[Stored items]
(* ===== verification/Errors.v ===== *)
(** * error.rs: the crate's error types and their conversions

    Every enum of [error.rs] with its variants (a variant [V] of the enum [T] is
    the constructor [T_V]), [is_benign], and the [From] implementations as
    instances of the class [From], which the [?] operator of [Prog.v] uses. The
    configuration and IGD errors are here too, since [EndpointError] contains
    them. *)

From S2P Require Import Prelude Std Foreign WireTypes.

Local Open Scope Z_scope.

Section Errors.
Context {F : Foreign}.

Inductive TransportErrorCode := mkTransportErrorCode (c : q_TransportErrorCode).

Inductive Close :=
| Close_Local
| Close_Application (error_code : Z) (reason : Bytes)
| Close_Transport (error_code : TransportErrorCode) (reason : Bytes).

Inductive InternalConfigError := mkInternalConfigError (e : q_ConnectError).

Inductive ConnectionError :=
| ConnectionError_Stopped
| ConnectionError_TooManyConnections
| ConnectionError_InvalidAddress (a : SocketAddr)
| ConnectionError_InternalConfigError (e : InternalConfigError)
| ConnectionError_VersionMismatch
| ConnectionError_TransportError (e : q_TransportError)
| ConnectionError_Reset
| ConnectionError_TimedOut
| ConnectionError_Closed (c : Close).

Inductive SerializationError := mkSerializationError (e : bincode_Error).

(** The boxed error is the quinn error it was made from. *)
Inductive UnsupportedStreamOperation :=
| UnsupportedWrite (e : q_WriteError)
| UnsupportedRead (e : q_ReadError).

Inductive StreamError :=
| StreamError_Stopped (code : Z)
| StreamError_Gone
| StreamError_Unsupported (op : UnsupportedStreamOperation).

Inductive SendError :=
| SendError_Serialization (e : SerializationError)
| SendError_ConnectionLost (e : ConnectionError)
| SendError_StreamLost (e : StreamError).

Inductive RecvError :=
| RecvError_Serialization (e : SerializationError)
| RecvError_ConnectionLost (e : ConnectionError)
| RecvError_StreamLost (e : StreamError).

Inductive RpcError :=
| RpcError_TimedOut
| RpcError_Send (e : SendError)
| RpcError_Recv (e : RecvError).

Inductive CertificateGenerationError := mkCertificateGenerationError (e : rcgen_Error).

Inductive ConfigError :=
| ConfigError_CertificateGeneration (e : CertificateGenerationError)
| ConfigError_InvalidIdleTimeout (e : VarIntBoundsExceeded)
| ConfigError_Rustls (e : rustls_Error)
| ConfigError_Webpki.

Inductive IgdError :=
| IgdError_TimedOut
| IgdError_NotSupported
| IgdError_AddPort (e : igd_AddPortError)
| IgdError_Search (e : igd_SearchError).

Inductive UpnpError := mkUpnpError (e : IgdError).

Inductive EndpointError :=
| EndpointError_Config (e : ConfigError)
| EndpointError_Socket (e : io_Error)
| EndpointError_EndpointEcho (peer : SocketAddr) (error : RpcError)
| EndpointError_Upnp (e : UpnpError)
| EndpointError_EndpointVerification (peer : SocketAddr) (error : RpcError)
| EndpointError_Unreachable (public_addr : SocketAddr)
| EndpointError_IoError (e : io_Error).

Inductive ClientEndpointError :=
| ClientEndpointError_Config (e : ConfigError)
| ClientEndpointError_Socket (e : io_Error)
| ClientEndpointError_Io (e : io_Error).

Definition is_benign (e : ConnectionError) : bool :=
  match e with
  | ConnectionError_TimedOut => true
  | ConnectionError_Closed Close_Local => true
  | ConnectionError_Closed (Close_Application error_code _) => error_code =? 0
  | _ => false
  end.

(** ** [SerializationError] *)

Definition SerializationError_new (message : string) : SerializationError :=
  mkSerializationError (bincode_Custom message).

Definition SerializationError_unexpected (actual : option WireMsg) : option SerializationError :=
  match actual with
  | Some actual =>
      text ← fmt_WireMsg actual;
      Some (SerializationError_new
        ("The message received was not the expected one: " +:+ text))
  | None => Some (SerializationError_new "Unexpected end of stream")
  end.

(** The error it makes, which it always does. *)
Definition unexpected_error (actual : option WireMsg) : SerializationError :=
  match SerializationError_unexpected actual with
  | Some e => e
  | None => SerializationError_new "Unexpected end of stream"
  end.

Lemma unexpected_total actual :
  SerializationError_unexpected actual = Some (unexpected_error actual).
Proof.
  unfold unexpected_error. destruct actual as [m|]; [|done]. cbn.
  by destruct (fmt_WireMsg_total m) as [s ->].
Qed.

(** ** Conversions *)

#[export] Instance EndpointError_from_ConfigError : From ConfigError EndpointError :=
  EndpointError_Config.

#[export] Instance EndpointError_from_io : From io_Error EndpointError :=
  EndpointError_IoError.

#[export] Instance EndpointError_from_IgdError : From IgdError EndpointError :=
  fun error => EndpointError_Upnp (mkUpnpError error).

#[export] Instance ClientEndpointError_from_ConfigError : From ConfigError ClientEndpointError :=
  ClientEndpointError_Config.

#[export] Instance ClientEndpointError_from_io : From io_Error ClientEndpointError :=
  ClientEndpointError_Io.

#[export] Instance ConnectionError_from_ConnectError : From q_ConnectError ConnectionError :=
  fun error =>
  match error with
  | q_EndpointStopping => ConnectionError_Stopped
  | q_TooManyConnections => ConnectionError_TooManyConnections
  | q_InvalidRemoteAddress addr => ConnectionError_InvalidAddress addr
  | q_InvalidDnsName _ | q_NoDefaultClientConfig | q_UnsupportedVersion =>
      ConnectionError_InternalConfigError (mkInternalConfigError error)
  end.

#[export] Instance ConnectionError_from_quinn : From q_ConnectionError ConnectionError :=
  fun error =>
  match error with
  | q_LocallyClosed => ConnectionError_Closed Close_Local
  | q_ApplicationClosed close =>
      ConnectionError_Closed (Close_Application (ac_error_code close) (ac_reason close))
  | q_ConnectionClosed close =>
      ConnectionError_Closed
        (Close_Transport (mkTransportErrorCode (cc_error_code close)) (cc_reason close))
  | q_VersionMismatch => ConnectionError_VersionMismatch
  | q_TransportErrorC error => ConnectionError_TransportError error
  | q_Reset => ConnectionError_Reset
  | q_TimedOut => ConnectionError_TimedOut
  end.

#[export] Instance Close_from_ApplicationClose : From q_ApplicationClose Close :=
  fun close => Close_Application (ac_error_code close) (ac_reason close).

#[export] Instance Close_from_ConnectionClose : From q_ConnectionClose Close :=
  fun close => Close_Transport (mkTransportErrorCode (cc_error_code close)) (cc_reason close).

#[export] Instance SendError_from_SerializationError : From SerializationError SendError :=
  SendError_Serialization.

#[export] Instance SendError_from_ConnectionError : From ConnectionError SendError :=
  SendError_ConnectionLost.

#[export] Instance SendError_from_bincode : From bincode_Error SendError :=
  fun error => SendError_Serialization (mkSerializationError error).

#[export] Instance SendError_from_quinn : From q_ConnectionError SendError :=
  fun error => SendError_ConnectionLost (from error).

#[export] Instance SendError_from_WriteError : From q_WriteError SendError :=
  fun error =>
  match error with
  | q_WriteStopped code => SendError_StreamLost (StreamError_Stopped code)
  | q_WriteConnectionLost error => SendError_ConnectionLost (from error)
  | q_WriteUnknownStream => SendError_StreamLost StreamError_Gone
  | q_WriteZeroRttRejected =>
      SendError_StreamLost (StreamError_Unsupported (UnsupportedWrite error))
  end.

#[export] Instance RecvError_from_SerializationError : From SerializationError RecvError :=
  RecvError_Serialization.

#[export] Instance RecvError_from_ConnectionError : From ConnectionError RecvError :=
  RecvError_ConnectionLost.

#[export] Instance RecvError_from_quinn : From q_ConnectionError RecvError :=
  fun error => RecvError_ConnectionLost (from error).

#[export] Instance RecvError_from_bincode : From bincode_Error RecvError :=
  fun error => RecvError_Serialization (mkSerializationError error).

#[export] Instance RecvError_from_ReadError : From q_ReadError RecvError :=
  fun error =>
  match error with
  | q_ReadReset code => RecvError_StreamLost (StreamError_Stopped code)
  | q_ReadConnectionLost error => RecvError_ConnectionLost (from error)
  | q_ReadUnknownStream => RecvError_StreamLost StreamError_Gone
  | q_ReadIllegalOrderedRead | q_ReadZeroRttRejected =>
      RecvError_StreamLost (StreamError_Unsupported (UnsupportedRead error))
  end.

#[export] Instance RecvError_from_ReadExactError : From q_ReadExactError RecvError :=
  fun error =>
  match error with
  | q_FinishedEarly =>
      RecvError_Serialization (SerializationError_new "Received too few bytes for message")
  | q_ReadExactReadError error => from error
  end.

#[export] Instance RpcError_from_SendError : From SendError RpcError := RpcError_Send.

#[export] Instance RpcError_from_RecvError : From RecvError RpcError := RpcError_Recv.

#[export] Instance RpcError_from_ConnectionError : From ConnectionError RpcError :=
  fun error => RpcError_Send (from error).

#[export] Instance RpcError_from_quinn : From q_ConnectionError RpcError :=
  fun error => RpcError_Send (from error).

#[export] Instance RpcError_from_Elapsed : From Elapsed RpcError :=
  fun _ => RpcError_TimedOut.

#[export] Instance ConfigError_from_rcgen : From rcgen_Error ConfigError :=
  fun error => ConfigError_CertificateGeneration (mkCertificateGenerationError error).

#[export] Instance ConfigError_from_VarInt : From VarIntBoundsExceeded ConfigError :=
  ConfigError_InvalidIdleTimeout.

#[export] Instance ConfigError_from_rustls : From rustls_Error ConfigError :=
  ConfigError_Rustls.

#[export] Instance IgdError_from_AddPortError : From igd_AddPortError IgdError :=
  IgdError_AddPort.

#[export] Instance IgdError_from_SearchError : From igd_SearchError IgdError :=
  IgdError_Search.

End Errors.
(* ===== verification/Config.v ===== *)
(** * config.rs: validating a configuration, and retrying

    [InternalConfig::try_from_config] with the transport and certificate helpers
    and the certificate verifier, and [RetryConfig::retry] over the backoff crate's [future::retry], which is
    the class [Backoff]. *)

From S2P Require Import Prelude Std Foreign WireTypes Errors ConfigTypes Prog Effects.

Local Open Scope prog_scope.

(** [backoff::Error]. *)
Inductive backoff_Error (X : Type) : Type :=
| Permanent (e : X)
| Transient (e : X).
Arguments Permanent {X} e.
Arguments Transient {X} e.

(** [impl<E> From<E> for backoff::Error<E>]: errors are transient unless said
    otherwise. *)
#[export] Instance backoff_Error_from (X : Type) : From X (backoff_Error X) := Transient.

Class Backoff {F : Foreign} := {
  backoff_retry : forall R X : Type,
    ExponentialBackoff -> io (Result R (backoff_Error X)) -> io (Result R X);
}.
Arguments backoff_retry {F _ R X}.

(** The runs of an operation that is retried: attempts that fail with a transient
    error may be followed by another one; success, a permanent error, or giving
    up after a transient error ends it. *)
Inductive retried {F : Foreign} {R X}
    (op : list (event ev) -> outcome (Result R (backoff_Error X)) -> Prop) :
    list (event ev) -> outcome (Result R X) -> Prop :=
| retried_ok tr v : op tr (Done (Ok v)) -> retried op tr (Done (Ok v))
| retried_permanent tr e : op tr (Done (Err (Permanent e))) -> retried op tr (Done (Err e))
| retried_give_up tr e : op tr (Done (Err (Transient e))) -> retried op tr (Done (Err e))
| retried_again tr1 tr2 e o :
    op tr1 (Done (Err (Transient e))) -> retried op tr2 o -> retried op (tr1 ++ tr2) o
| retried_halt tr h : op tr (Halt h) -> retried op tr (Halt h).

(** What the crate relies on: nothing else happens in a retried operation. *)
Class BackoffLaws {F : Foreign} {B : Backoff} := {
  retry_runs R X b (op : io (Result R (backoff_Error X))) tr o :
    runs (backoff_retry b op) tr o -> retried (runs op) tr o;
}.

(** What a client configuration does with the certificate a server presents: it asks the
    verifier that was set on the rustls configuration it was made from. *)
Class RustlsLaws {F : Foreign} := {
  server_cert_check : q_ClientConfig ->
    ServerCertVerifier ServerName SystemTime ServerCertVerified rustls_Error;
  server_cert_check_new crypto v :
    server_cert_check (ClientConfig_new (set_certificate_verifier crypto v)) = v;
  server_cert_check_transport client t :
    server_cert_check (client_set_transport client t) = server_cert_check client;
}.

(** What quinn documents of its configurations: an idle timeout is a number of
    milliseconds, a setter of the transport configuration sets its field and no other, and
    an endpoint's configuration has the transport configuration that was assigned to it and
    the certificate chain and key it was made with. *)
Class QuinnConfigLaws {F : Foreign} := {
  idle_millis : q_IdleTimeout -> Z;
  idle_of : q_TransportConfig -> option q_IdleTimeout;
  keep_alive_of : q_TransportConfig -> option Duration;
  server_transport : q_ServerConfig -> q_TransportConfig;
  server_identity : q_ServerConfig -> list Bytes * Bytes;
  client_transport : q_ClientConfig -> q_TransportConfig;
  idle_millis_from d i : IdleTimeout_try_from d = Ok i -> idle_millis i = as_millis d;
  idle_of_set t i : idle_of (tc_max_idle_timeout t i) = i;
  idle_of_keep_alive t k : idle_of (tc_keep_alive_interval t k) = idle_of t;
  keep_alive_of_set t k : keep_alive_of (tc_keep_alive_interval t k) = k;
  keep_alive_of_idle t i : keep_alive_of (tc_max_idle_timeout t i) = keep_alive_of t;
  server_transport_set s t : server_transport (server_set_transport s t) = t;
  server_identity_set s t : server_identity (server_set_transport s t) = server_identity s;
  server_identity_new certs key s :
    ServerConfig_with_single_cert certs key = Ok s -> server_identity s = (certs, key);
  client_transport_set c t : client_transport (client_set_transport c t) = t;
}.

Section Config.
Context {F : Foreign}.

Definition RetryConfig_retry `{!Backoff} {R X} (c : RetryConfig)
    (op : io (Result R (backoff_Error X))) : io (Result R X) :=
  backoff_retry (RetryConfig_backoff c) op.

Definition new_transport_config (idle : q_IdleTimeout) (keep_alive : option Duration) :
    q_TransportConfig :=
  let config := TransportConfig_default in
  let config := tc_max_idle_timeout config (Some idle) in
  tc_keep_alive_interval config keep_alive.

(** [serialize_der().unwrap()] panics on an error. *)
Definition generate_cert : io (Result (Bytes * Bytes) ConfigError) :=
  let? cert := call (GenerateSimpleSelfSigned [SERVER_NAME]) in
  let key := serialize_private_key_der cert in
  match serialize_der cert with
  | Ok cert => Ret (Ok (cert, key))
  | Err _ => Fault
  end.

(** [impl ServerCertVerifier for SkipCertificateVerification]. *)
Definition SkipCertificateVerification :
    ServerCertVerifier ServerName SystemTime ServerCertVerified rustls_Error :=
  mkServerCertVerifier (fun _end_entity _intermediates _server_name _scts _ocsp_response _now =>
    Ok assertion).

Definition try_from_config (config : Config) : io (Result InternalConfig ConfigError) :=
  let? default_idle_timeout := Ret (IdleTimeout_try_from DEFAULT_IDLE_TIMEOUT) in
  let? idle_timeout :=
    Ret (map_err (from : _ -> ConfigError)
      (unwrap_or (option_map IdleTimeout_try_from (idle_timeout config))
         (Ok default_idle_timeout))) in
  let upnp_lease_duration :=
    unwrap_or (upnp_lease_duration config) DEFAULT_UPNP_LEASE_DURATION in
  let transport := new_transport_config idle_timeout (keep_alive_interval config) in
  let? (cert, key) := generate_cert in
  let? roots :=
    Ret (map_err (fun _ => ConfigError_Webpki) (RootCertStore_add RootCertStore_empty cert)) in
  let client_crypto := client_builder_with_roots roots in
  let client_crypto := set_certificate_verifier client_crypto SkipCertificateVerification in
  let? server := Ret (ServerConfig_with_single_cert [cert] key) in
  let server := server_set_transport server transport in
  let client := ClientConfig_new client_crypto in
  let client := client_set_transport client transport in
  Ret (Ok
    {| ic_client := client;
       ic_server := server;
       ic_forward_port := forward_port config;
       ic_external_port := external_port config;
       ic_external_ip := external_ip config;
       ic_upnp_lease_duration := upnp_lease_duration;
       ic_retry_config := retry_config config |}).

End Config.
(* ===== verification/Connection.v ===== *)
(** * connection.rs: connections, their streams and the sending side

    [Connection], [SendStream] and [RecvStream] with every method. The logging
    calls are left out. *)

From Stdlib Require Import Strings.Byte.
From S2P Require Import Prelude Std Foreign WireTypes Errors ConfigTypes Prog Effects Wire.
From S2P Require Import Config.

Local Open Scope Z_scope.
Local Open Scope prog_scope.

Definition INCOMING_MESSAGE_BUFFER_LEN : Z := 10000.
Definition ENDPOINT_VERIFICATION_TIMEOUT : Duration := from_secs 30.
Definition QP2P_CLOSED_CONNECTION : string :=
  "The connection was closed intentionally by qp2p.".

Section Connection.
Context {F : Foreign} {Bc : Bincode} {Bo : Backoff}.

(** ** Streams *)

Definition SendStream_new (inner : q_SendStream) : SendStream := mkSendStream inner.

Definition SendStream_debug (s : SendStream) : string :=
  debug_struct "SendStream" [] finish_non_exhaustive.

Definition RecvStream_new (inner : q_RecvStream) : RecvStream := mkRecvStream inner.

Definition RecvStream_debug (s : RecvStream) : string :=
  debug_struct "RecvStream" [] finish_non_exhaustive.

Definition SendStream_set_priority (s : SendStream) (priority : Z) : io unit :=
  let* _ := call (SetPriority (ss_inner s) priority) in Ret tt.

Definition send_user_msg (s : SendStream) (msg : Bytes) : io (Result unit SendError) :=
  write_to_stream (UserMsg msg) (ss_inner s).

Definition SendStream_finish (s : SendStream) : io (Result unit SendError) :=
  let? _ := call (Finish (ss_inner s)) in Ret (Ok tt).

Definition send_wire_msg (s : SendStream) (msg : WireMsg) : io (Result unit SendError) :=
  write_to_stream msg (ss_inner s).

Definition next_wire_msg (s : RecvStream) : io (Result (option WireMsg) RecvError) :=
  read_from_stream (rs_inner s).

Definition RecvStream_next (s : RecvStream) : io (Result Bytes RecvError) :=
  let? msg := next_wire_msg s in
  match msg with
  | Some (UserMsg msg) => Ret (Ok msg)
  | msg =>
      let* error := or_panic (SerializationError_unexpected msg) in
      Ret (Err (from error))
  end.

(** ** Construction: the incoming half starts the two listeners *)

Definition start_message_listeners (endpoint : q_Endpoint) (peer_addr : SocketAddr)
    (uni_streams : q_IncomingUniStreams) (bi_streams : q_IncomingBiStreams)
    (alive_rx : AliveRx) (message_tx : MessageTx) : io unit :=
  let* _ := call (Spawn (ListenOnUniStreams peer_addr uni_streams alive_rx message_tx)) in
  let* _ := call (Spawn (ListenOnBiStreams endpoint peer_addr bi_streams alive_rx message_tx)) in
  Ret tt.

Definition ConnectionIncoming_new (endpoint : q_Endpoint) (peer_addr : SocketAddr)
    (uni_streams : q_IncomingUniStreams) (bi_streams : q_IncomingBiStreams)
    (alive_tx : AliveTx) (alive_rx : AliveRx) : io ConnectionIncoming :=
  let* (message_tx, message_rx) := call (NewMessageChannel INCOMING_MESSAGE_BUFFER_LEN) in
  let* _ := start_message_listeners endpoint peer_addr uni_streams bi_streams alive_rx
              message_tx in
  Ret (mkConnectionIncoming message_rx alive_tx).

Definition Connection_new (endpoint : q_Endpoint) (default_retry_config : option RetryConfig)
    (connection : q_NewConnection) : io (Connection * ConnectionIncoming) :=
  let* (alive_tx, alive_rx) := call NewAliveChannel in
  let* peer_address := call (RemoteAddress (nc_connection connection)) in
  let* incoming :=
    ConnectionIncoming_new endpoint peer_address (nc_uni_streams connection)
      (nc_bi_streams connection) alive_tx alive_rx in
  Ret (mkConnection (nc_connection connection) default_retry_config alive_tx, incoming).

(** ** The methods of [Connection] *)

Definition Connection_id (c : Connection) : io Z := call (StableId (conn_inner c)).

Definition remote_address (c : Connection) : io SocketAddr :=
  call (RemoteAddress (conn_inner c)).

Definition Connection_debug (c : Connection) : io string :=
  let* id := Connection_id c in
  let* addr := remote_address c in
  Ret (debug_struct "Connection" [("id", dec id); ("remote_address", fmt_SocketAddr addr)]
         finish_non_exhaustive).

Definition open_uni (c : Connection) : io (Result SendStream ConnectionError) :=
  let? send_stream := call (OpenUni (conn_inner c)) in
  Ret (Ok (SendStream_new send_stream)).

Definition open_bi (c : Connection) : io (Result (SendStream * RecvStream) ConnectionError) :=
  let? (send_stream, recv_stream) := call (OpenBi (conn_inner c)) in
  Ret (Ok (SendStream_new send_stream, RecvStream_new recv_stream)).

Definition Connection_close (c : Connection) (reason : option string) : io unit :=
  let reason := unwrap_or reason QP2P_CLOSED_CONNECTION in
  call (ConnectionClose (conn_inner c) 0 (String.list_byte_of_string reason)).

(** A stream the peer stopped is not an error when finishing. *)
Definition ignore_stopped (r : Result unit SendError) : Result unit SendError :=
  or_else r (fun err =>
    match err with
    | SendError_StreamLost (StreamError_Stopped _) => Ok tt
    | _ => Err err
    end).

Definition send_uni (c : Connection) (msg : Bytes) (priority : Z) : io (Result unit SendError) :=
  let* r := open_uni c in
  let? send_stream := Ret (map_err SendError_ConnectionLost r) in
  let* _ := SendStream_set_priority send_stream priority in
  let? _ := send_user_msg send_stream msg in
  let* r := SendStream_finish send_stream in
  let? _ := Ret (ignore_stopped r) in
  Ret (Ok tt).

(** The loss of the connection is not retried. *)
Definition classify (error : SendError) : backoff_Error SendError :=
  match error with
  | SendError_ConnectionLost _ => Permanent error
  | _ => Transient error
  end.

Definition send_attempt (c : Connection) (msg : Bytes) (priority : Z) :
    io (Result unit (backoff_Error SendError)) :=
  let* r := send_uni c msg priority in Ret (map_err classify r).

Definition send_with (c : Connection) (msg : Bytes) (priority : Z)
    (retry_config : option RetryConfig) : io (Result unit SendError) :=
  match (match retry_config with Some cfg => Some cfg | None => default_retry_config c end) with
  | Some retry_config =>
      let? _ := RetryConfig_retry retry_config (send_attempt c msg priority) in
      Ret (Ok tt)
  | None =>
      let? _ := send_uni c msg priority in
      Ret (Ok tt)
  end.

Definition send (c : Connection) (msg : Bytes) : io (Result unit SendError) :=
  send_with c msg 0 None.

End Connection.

▶ EXERCISE DESCRIPTION:
The lines above from the one containing "too few bytes" through the one containing "#[export] Instance RpcError_from_SendError" are to be set down exactly, and no others.

▶ FINAL ANSWER:
      RecvError_Serialization (SerializationError_new "Received too few bytes for message")
  | q_ReadExactReadError error => from error
  end.

#[export] Instance RpcError_from_SendError : From SendError RpcError := RpcError_Send.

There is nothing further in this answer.